Assigned task: Give back exactly the lines of the data below, starting with the line that has "staged [SKILL.md], and" and going on through the line that has "Definition name_rune (r".

Data for the task:
(* ===== verification/Skill.v ===== *)
(** * Agent skills

    Models [internal/capability/skill.go]: the frontmatter and the body of one
    staged [SKILL.md], and the rules its metadata must meet. *)
From Stdlib Require Import Ascii String.
From S2P Require Import Prelude GoStrings Limits Sha256 Regex Utf8 Json Text Records Yaml Manifest.
Local Open Scope string_scope.
Local Open Scope list_scope.
Local Open Scope Z_scope.

Definition maxAgentSkillNameCharacters : Z := 64.
Definition maxAgentSkillDescriptionChars : Z := 1024.
Definition maxAgentSkillCompatibilityChars : Z := 500.

(** [strings.ToLower] maps runes by Go's Unicode case tables. *)
Class LowerCase := ToLower : string → string.

(** ** Frontmatter *)

Definition dashes : bytes := to_bytes "---".
Definition starts_with (p data : bytes) : bool := bool_decide (take (length p) data = p).

(** The loop over the lines that follow the first; [acc] holds the bytes
    before the current line and [line] the bytes read of it, both reversed. *)
Fixpoint frontmatter_loop (acc line rest : bytes) : option (bytes * bytes) :=
  match rest with
  | [] => if bool_decide (trim_cr (rev line) = dashes) then Some (rev acc, []) else None
  | c :: rest =>
      if Ascii.eqb c NL then
        if bool_decide (trim_cr (rev line) = dashes) then Some (rev acc, rest)
        else frontmatter_loop (NL :: line ++ acc) [] rest
      else frontmatter_loop acc (c :: line) rest
  end.

(** The bytes after the first line feed. *)
Fixpoint after_newline (data : bytes) : bytes :=
  match data with [] => [] | c :: rest => if Ascii.eqb c NL then rest else after_newline rest end.

Definition splitSkillFrontmatter (data : bytes) : result error (bytes * bytes) :=
  fail_if negb (starts_with (dashes ++ [NL]) data) && negb (starts_with (dashes ++ [CR; NL]) data)
    with ErrorNew "must start with YAML frontmatter delimiter" else
  match frontmatter_loop [] [] (after_newline data) with
  | Some r => Ok r
  | None => Err (ErrorNew "frontmatter is not closed with ---")
  end.

(** ** Metadata *)

Section skill.
Context `{TextOps} `{UnicodeTables} `{LowerCase} `{YamlDecoder}.

Definition name_rune (r : Z) : bool := (r =? 45) || IsLetter r || IsDigit r.

Definition validateAgentSkillName (name directoryName : string) : result error unit :=
  fail_if String.eqb name "" with ErrorNew "name must be a non-empty string" else
  fail_if (RuneCount name >? maxAgentSkillNameCharacters) || (slen name >? MaxSkillNameBytes)
    with Errorf "name exceeds %d characters or %d normalized UTF-8 bytes"
           [FInt maxAgentSkillNameCharacters; FInt MaxSkillNameBytes] else
  fail_if negb (String.eqb name (ToLower name)) with ErrorNew "name must be lowercase" else
  fail_if HasPrefix name "-" || HasSuffix name "-" with ErrorNew "name cannot start or end with a hyphen" else
  fail_if Contains name "--" with ErrorNew "name cannot contain consecutive hyphens" else
  fail_if negb (forallb name_rune (runes name))
    with ErrorNew "name may contain only Unicode letters, digits, and hyphens" else
  fail_if negb (String.eqb (NFKC directoryName) name)
    with Errorf "directory name %q must match skill name %q" [FStr directoryName; FStr name] else
  Ok tt.

(** The loop over a mapping's entries. *)
Fixpoint metadata_loop (metadata : gmap string string) (content : list Node) : result error (gmap string string) :=
  match content with
  | [] => Ok metadata
  | [_] => Err index_panic
  | key :: value :: rest =>
      fail_if negb (bool_decide (nd_Kind key = ScalarNode)) || negb (bool_decide (nd_Kind value = ScalarNode))
        with packageError "package_skill_metadata_invalid" "skill.frontmatter.metadata" (ErrorNew "keys and values must be scalar") else
      metadata_loop (<[NFC (nd_Value key) := NFC (nd_Value value)]> metadata) rest
  end.

(** A nil map is an empty one. *)
Definition parseSkillMetadataMap (node : option Node) : result error (gmap string string) :=
  match node with
  | None => Ok ∅
  | Some n =>
      fail_if negb (bool_decide (nd_Kind n = MappingNode))
        with packageError "package_skill_metadata_invalid" "skill.frontmatter.metadata" (ErrorNew "must be a mapping") else
      metadata_loop ∅ (nd_Content n)
  end.

Definition skillLimits : yamlLimits := mkYamlLimits SkillFrontmatterMax ManifestMaxDepth ManifestMaxNodes.

(** [ParseSkill] from the fields of the frontmatter on. *)
Definition skill_document (fs : fields) (body : bytes) (skillPath : string) : result error SkillDocument :=
  let invalid := packageError "package_skill_metadata_invalid" (skillPath +:+ "/SKILL.md") in
  let! name := requiredString fs "name" "skill.frontmatter" in
  let! description := requiredString fs "description" "skill.frontmatter" in
  let! license := optionalString fs "license" "skill.frontmatter" in
  let! allowedTools := optionalString fs "allowed-tools" "skill.frontmatter" in
  let! compatibility := optionalString fs "compatibility" "skill.frontmatter" in
  let name := NFKC (TrimSpace name) in
  let description := NFC (TrimSpace description) in
  let license := NFC license in
  let allowedTools := NFC allowedTools in
  let compatibility := NFC compatibility in
  let! _ := match validateAgentSkillName name (path_Base skillPath) with Err e => Err (invalid e) | Ok _ => Ok tt end in
  fail_if String.eqb description "" with invalid (ErrorNew "description must be a non-empty string") else
  fail_if (RuneCount description >? maxAgentSkillDescriptionChars) || (slen description >? MaxSkillDescription)
    with invalid (Errorf "description exceeds %d characters or %d normalized UTF-8 bytes"
                    [FInt maxAgentSkillDescriptionChars; FInt MaxSkillDescription]) else
  fail_if RuneCount compatibility >? maxAgentSkillCompatibilityChars
    with invalid (Errorf "compatibility exceeds %d characters" [FInt maxAgentSkillCompatibilityChars]) else
  let! metadata := parseSkillMetadataMap (fs !! "metadata") in
  Ok (mkSkillDocument (mkSkillMetadata name description license allowedTools compatibility metadata)
        (TrimSpace (of_bytes body))).

Definition ParseSkill (data : bytes) (skillPath : string) : result error SkillDocument :=
  let file := skillPath +:+ "/SKILL.md" in
  fail_if zlen data >? SkillMaxBytes
    with packageError "package_skill_limit_exceeded" file (Errorf "exceeds %d bytes" [FInt SkillMaxBytes]) else
  fail_if negb (ValidString (of_bytes data)) with packageError "package_skill_invalid" file (ErrorNew "must be valid UTF-8") else
  match splitSkillFrontmatter data with
  | Err e => Err (packageError "package_skill_invalid" file e)
  | Ok (frontmatter, body) =>
      fail_if zlen frontmatter >? SkillFrontmatterMax
        with packageError "package_skill_frontmatter_limit_exceeded" file
               (Errorf "frontmatter exceeds %d bytes" [FInt SkillFrontmatterMax]) else
      match parseBoundedYAML frontmatter skillLimits with
      | Err e => Err (packageError "package_skill_frontmatter_invalid" file e)
      | Ok root =>
          let! fs := mapping root "skill.frontmatter"
                       ["name"; "description"; "license"; "allowed-tools"; "metadata"; "compatibility"] in
          skill_document fs body skillPath
      end
  end.
End skill.

(** ** Lemmas: frontmatter *)

(** The lines between the delimiters: complete lines, none a delimiter. *)
Definition plain_lines (front : bytes) (lines : list bytes) : Prop :=
  front = mjoin (map (λ l, l ++ [NL]) lines) ∧ Forall (λ l, (NL ∉ l) ∧ trim_cr l ≠ dashes) lines.

Definition closing (close body rest : bytes) : Prop :=
  (NL ∉ close) ∧ trim_cr close = dashes ∧ (rest = close ++ NL :: body ∨ rest = close ∧ body = []).

Lemma loop_line l : ∀ acc line rest, NL ∉ l →
  frontmatter_loop acc line (l ++ NL :: rest) =
    if bool_decide (trim_cr (rev line ++ l) = dashes) then Some (rev acc, rest)
    else frontmatter_loop (NL :: rev l ++ line ++ acc) [] rest.
Proof.
  induction l as [|c l IH]; intros acc line rest Hl; cbn [frontmatter_loop app].
  - rewrite Ascii.eqb_refl, app_nil_r. done.
  - apply not_elem_of_cons in Hl as [Hc Hl]. destruct (Ascii.eqb_spec c NL) as [->|_]; [done|].
    rewrite IH by done. simpl. by rewrite <-!app_assoc.
Qed.

Lemma loop_end l : ∀ acc line, NL ∉ l →
  frontmatter_loop acc line l = if bool_decide (trim_cr (rev line ++ l) = dashes) then Some (rev acc, []) else None.
Proof.
  induction l as [|c l IH]; intros acc line Hl; cbn [frontmatter_loop].
  - by rewrite app_nil_r.
  - apply not_elem_of_cons in Hl as [Hc Hl]. destruct (Ascii.eqb_spec c NL) as [->|_]; [done|].
    rewrite IH by done. simpl. by rewrite <-app_assoc.
Qed.

Lemma newline_split (data : bytes) : (NL ∉ data) ∨ ∃ l rest, data = l ++ NL :: rest ∧ NL ∉ l.
Proof.
  induction data as [|c data IH]; [left; set_solver|]. destruct (Ascii.eqb_spec c NL) as [->|Hc].
  - right. exists [], data. set_solver.
  - destruct IH as [IH|(l & rest & -> & Hl)]; [left; set_solver|]. right. exists (c :: l), rest. set_solver.
Qed.

Lemma frontmatter_sound n : ∀ rest acc front body, (length rest ≤ n)%nat →
  frontmatter_loop acc [] rest = Some (front, body) →
  ∃ lines front' rest', rest = front' ++ rest' ∧ front = rev acc ++ front' ∧
    plain_lines front' lines ∧ ∃ close, closing close body rest'.
Proof.
  induction n as [|n IH]; intros rest acc front body Hlen.
  { destruct rest; [done|simpl in Hlen; lia]. }
  destruct (newline_split rest) as [Hnl|(l & rest' & -> & Hl)].
  - rewrite loop_end by done. case_bool_decide as Hd; [|done]. intros [= <- <-].
    exists [], [], rest. split_and!; [done|by rewrite app_nil_r|by split|]. exists rest. split_and!; [done|done|by right].
  - rewrite loop_line by done. case_bool_decide as Hd.
    + intros [= <- <-]. exists [], [], (l ++ NL :: rest'). split_and!; [done|by rewrite app_nil_r|by split|].
      exists l. split_and!; [done|done|by left].
    + intros Hloop. apply IH in Hloop as (lines & front' & rest'' & -> & -> & [-> Hf] & Hc).
      * exists (l :: lines), (mjoin (map (λ l, l ++ [NL]) (l :: lines))), rest''. split_and!; [| | |done].
        -- simpl. by rewrite <-!app_assoc.
        -- simpl. rewrite rev_app_distr. simpl. by rewrite rev_involutive, <-!app_assoc.
        -- split; [done|by constructor].
      * rewrite length_app in Hlen. simpl in Hlen. lia.
Qed.

Lemma mjoin_cons_map (l : bytes) lines :
  mjoin (map (λ l, l ++ [NL]) (l :: lines)) = (l ++ [NL]) ++ mjoin (map (λ l, l ++ [NL]) lines).
Proof. done. Qed.

Lemma frontmatter_complete lines close body rest : ∀ acc,
  Forall (λ l, (NL ∉ l) ∧ trim_cr l ≠ dashes) lines → closing close body rest →
  frontmatter_loop acc [] (mjoin (map (λ l, l ++ [NL]) lines) ++ rest) =
    Some (rev acc ++ mjoin (map (λ l, l ++ [NL]) lines), body).
Proof.
  intros acc Hf (Hnl & Hd & Hrest). revert acc. induction Hf as [|l lines [Hl Hne] _ IH]; intros acc.
  - simpl. rewrite app_nil_r. destruct Hrest as [->|[-> ->]].
    + rewrite loop_line by done. by rewrite bool_decide_eq_true_2.
    + rewrite loop_end by done. by rewrite bool_decide_eq_true_2.
  - rewrite mjoin_cons_map, <-!app_assoc. cbn [app]. rewrite loop_line by done. rewrite bool_decide_eq_false_2 by done.
    rewrite app_nil_l, IH. simpl. rewrite rev_app_distr, rev_involutive, <-!app_assoc. done.
Qed.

Solution for this exercise:
    staged [SKILL.md], and the rules its metadata must meet. *)
From Stdlib Require Import Ascii String.
From S2P Require Import Prelude GoStrings Limits Sha256 Regex Utf8 Json Text Records Yaml Manifest.
Local Open Scope string_scope.
Local Open Scope list_scope.
Local Open Scope Z_scope.

Definition maxAgentSkillNameCharacters : Z := 64.
Definition maxAgentSkillDescriptionChars : Z := 1024.
Definition maxAgentSkillCompatibilityChars : Z := 500.

(** [strings.ToLower] maps runes by Go's Unicode case tables. *)
Class LowerCase := ToLower : string → string.

(** ** Frontmatter *)

Definition dashes : bytes := to_bytes "---".
Definition starts_with (p data : bytes) : bool := bool_decide (take (length p) data = p).

(** The loop over the lines that follow the first; [acc] holds the bytes
    before the current line and [line] the bytes read of it, both reversed. *)
Fixpoint frontmatter_loop (acc line rest : bytes) : option (bytes * bytes) :=
  match rest with
  | [] => if bool_decide (trim_cr (rev line) = dashes) then Some (rev acc, []) else None
  | c :: rest =>
      if Ascii.eqb c NL then
        if bool_decide (trim_cr (rev line) = dashes) then Some (rev acc, rest)
        else frontmatter_loop (NL :: line ++ acc) [] rest
      else frontmatter_loop acc (c :: line) rest
  end.

(** The bytes after the first line feed. *)
Fixpoint after_newline (data : bytes) : bytes :=
  match data with [] => [] | c :: rest => if Ascii.eqb c NL then rest else after_newline rest end.

Definition splitSkillFrontmatter (data : bytes) : result error (bytes * bytes) :=
  fail_if negb (starts_with (dashes ++ [NL]) data) && negb (starts_with (dashes ++ [CR; NL]) data)
    with ErrorNew "must start with YAML frontmatter delimiter" else
  match frontmatter_loop [] [] (after_newline data) with
  | Some r => Ok r
  | None => Err (ErrorNew "frontmatter is not closed with ---")
  end.

(** ** Metadata *)

Section skill.
Context `{TextOps} `{UnicodeTables} `{LowerCase} `{YamlDecoder}.

Definition name_rune (r : Z) : bool := (r =? 45) || IsLetter r || IsDigit r.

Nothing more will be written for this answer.